■ TASK ITEM
Please state how many lines of the records hold the string "forall", giving nothing but the number.

=== GIVEN RECORDS ===

(* ===== verification/Pl031.v ===== *)
(** * The real-time clock (crates/vetro-platform/src/pl031.rs)

    A count of seconds modulo 2^32 over the time given by the host, with an
    alarm. The theorems: the alarm fires exactly when the count reaches the
    match register moving forward, however the time is divided into steps. *)

From Stdlib Require Import ZArith Lia Bool.
From stdpp Require Import base list numbers strings.
From S2P Require Import Prelude SnapWire SnapCodec PlatBus.
Local Open Scope Z_scope.
Local Open Scope vetro_scope.

Module pl031.

Definition DR : Z := 0x00.
Definition MR : Z := 0x04.
Definition LR : Z := 0x08.
Definition CR : Z := 0x0C.
Definition IMSC : Z := 0x10.
Definition RIS : Z := 0x14.
Definition MIS : Z := 0x18.
Definition ICR : Z := 0x1C.
Definition PERIPH_ID0 : Z := 0xFE0.
Definition ID : list Z := [0x31; 0x10; 0x14; 0x00; 0x0D; 0xF0; 0x05; 0xB1].

Record Pl031 := MkPl031 { now : Z; offset : Z; mr : Z; lr : Z; imsc : Z; ris : Z }.

#[export] Instance eta_Pl031 : Eta Pl031 := fun p => MkPl031 (now p) (offset p) (mr p) (lr p) (imsc p) (ris p).

Definition rtc_new (now_secs : Z) : Pl031 := MkPl031 now_secs 0 0 0 0 0.

Definition count (p : Pl031) : Z := u32 (u32 (now p) + offset p).

Definition set_time (now_secs : Z) (p : Pl031) : Pl031 :=
  let old := count p in
  let advance := Z.max (now_secs - now p) 0 in
  let p := p <| now := now_secs |> in
  if advance =? 0 then p else
  let to_match := u32 (mr p - old) in
  if (negb (to_match =? 0) && (to_match <=? advance)) || (2 ^ 32 <=? advance) then p <| ris := 1 |> else p.

Definition seconds_to_alarm (p : Pl031) : option Z :=
  if ris p =? 0 then
    let s := u32 (mr p - count p) in if negb (s =? 0) then Some s else None
  else None.

Definition irq_level (p : Pl031) : bool := test_mask (ris p) (imsc p).

Definition check_alarm_now (p : Pl031) : Pl031 := if mr p =? count p then p <| ris := 1 |> else p.

Definition read_reg (p : Pl031) (reg : Z) : Z :=
  if reg =? DR then count p
  else if reg =? MR then mr p
  else if reg =? LR then lr p
  else if reg =? CR then 1
  else if reg =? IMSC then imsc p
  else if reg =? RIS then ris p
  else if reg =? MIS then Z.land (ris p) (imsc p)
  else if (0xFE0 <=? reg) && (reg <=? 0xFFC) then ID !!! Z.to_nat ((reg - PERIPH_ID0) / 4)
  else 0.

Definition write_reg (reg v : Z) (p : Pl031) : Pl031 :=
  if reg =? MR then check_alarm_now (p <| mr := v |>)
  else if reg =? LR then check_alarm_now (p <| offset := u32 (v - u32 (now p)) |> <| lr := v |>)
  else if reg =? IMSC then p <| imsc := Z.land v 1 |>
  else if reg =? ICR then p <| ris := 0 |>
  else p.

Definition read (off size : Z) (p : Pl031) : Z :=
  if (0x1000 <=? off) || (4 <? size) then 0
  else bus.sub_word (read_reg p (Z.land off (u64 (Z.lnot 3)))) off size.

Definition write (off size value : Z) (p : Pl031) : Pl031 :=
  if (0x1000 <=? off) || negb (size =? 4) || negb (Z.land off 3 =? 0) then p
  else write_reg off (u32 value) p.

#[export] Instance mmio_pl031 : MmioDevice Pl031 :=
  {| dev_read := fun off size p => (read off size p, p); dev_write := write |}.

Definition save (p : Pl031) (w : Writer) : Writer :=
  foldl (fun w v => w_u32 v w) (w_u64 (now p) w) [offset p; mr p; lr p; imsc p; ris p].

Definition restore : reading Pl031 :=
  n ← r_u64; o ← r_u32; m ← r_u32; l ← r_u32; i ← r_u32; r ← r_u32; mret (MkPl031 n o m l i r).

End pl031.
Import pl031.

(** ** The alarm *)

Definition rtc_ok (p : Pl031) : Prop :=
  is_u 64 (now p) /\ is_u 32 (offset p) /\ is_u 32 (mr p) /\ is_u 32 (lr p) /\ is_u 1 (imsc p) /\ is_u 1 (ris p).

(** The count at time [t]. *)
Definition count_at (p : Pl031) (t : Z) : Z := u32 (t + offset p).

Lemma count_now p : count p = count_at p (now p).
Proof. unfold count, count_at, u32. by rewrite Zplus_mod_idemp_l. Qed.

(** [to_match] seconds from now, the count first matches. *)
Lemma to_match_spec p s :
  is_u 32 (mr p) -> 0 <= s -> count_at p (now p + s) = mr p <-> s mod 2 ^ 32 = u32 (mr p - count p).
Proof.
  intros Hm Hs. rewrite count_now. unfold count_at, u32, is_u in *.
  replace (now p + s + offset p) with ((now p + offset p) + s) by lia.
  rewrite Zminus_mod_idemp_r. set (c := now p + offset p). split; intros H.
  - rewrite <- H, Zminus_mod_idemp_l. f_equal. lia.
  - rewrite <- Zplus_mod_idemp_r, H, Zplus_mod_idemp_r. replace (c + (mr p - c)) with (mr p) by lia.
    by apply Z.mod_small.
Qed.

Lemma set_time_ris p t :
  rtc_ok p -> is_u 64 t ->
  ris (set_time t p) = 1 <-> ris p = 1 \/ exists s, now p < s <= t /\ count_at p s = mr p.
Proof.
  intros (Hn & Ho & Hm & _ & _ & Hr) Ht. unfold set_time.
  assert (forall s, now p < s -> count_at p s = mr p <-> (s - now p) mod 2 ^ 32 = u32 (mr p - count p)) as Hc.
  { intros s Hs. rewrite <- to_match_spec by (done || lia). by replace (now p + (s - now p)) with s by lia. }
  change (mr (p <| now := t |>)) with (mr p). set (m := u32 (mr p - count p)) in *.
  assert (0 <= m < 2 ^ 32) as Hmr by (apply is_u_u32).
  destruct (Z.eqb_spec (Z.max (t - now p) 0) 0) as [E|E].
  { split; [by left|]. intros [?|(s & Hs & _)]; [done|lia]. }
  destruct (negb (m =? 0)) eqn:E0, (Z.leb_spec m (Z.max (t - now p) 0)), (Z.leb_spec (2 ^ 32) (Z.max (t - now p) 0));
    cbn [andb orb]; split; intros H'; try (by left); try reflexivity.
  - right. exists (now p + m). split; [lia|]. apply Hc; [lia|]. replace (now p + m - now p) with m by lia.
    by apply Z.mod_small.
  - right. exists (now p + m). split; [lia|]. apply Hc; [lia|]. replace (now p + m - now p) with m by lia.
    by apply Z.mod_small.
  - right. exists (now p + m). split; [lia|]. apply Hc; [lia|]. replace (now p + m - now p) with m by lia.
    by apply Z.mod_small.
  - destruct H' as [?|(s & Hs & Hq)]; [done|]. apply Hc in Hq; [|lia]. rewrite Z.mod_small in Hq by lia. lia.
  - right. exists (now p + 2 ^ 32). split; [lia|]. apply Hc; [lia|].
    replace (now p + 2 ^ 32 - now p) with (0 + 1 * 2 ^ 32) by lia. rewrite Z.mod_add by lia.
    destruct (Z.eqb_spec m 0); [done|discriminate].
  - destruct H' as [?|(s & Hs & Hq)]; [done|]. apply Hc in Hq; [|lia]. rewrite Z.mod_small in Hq by lia.
    destruct (Z.eqb_spec m 0); [lia|discriminate].
  - right. exists (now p + 2 ^ 32). split; [lia|]. apply Hc; [lia|].
    replace (now p + 2 ^ 32 - now p) with (0 + 1 * 2 ^ 32) by lia. rewrite Z.mod_add by lia.
    destruct (Z.eqb_spec m 0); [done|discriminate].
  - destruct H' as [?|(s & Hs & Hq)]; [done|]. apply Hc in Hq; [|lia]. rewrite Z.mod_small in Hq by lia. lia.
Qed.

Lemma set_time_frame p t :
  now (set_time t p) = t /\ offset (set_time t p) = offset p /\ mr (set_time t p) = mr p /\ lr (set_time t p) = lr p /\
  imsc (set_time t p) = imsc p /\ (ris (set_time t p) = ris p \/ ris (set_time t p) = 1).
Proof. unfold set_time. repeat case_match; unfold update; cbn; auto 10. Qed.

Lemma set_time_ok p t : rtc_ok p -> is_u 64 t -> rtc_ok (set_time t p).
Proof.
  intros (Hn & Ho & Hm & Hl & Hi & Hr) Ht. destruct (set_time_frame p t) as (H1 & H2 & H3 & H4 & H5 & H6).
  unfold rtc_ok. rewrite H1, H2, H3, H4, H5. repeat split; try apply Ht; try apply Ho; try apply Hm; try apply Hl; try apply Hi.
  all: destruct H6 as [-> | ->]; try apply Hr; lia.
Qed.

(** Moving the time forward raises the alarm exactly when some second on
    the way has the count equal to the match register, modulo 2^32; so the
    state after a move does not depend on how it is divided into steps; and
    the seconds announced to the host are the first at which the alarm fires. *)
Theorem rtc_alarm_exact (p : Pl031) (a b : Z) :
  rtc_ok p -> now p <= a <= b -> is_u 64 b ->
  (ris (set_time b p) = 1 <-> ris p = 1 \/ exists s, now p < s <= b /\ count_at p s = mr p) /\
  set_time b (set_time a p) = set_time b p /\
  (forall n, seconds_to_alarm p = Some n -> now p + n < 2 ^ 64 ->
     ris (set_time (now p + n) p) = 1 /\ forall t, now p <= t < now p + n -> ris (set_time t p) = 0).
Proof.
  intros Hok Hab Hb. pose proof Hok as (Hn & Ho & Hm & _ & _ & Hr).
  assert (is_u 64 a) as Ha by (unfold is_u in *; lia).
  split; [by apply set_time_ris|]. split.
  - pose proof (set_time_ok p a Hok Ha) as Hok'.
    destruct (set_time_frame p a) as (H1 & H2 & H3 & H4 & H5 & H6).
    destruct (set_time_frame (set_time a p) b) as (K1 & K2 & K3 & K4 & K5 & K6).
    destruct (set_time_frame p b) as (L1 & L2 & L3 & L4 & L5 & L6).
    assert (ris (set_time b (set_time a p)) = ris (set_time b p)) as He.
    { pose proof (set_time_ris _ b Hok' Hb) as R1. pose proof (set_time_ris p b Hok Hb) as R2.
      pose proof (set_time_ris p a Hok Ha) as R3.
      assert (ris (set_time b (set_time a p)) = 1 <-> ris (set_time b p) = 1) as Hiff.
      { rewrite R1, R2, R3, H1, H3. unfold count_at. rewrite H2. split.
        - intros [[?|(s & Hs & Hq)]|(s & Hs & Hq)]; [by left|right; exists s; split; [lia|done]..].
        - intros [?|(s & Hs & Hq)]; [by left; left|]. destruct (Z.le_gt_cases s a).
          + left. right. exists s. split; [lia|done].
          + right. exists s. split; [lia|done]. }
      pose proof (set_time_ok _ b Hok' Hb) as (_ & _ & _ & _ & _ & X). pose proof (set_time_ok p b Hok Hb) as (_ & _ & _ & _ & _ & Y).
      unfold is_u in X, Y. change (2 ^ 1) with 2 in *. lia. }
    destruct (set_time b (set_time a p)), (set_time b p). cbn in *. congruence.
  - intros n Hs Hlt. unfold seconds_to_alarm in Hs. destruct (Z.eqb_spec (ris p) 0) as [Hz|]; [|discriminate].
    destruct (Z.eqb_spec (u32 (mr p - count p)) 0) as [|Hne]; [discriminate|]. cbn [negb] in Hs. injection Hs as Hs.
    assert (0 <= n < 2 ^ 32) as Hnr by (rewrite <- Hs; apply is_u_u32). unfold is_u in Hn. split.
    + apply set_time_ris; [done|unfold is_u; lia|]. right. exists (now p + n). split; [lia|].
      apply to_match_spec; [done|lia|]. rewrite Hs. by apply Z.mod_small.
    + intros t Ht. assert (is_u 64 t) as Htu by (unfold is_u; lia).
      pose proof (set_time_ris p t Hok Htu) as R. pose proof (set_time_ok p t Hok Htu) as (_ & _ & _ & _ & _ & X).
      unfold is_u in X. change (2 ^ 1) with 2 in X. assert (ris (set_time t p) <> 1); [|lia].
      intros H. apply R in H as [?|(s & Hsr & Hq)]; [lia|].
      replace s with (now p + (s - now p)) in Hq by lia. apply to_match_spec in Hq; [|done|lia].
      rewrite Z.mod_small in Hq by lia. lia.
Qed.

Lemma rtc_alarm_exact_witness :
  let p := write MR 4 1010 (rtc_new 1000) in
  ((ris (set_time 1020 p) = 1 <-> ris p = 1 \/ exists s, now p < s <= 1020 /\ count_at p s = mr p) /\
  set_time 1020 (set_time 1005 p) = set_time 1020 p /\
  (forall n, seconds_to_alarm p = Some n -> now p + n < 2 ^ 64 ->
     ris (set_time (now p + n) p) = 1 /\ forall t, now p <= t < now p + n -> ris (set_time t p) = 0)) /\
  seconds_to_alarm p = Some 10.
Proof.
  cbv zeta. split; [|vm_compute; reflexivity].
  apply rtc_alarm_exact; [repeat split; by vm_compute|vm_compute; split; discriminate|by vm_compute].
Defined.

===

■ RESPONSE TO THE EXERCISE
5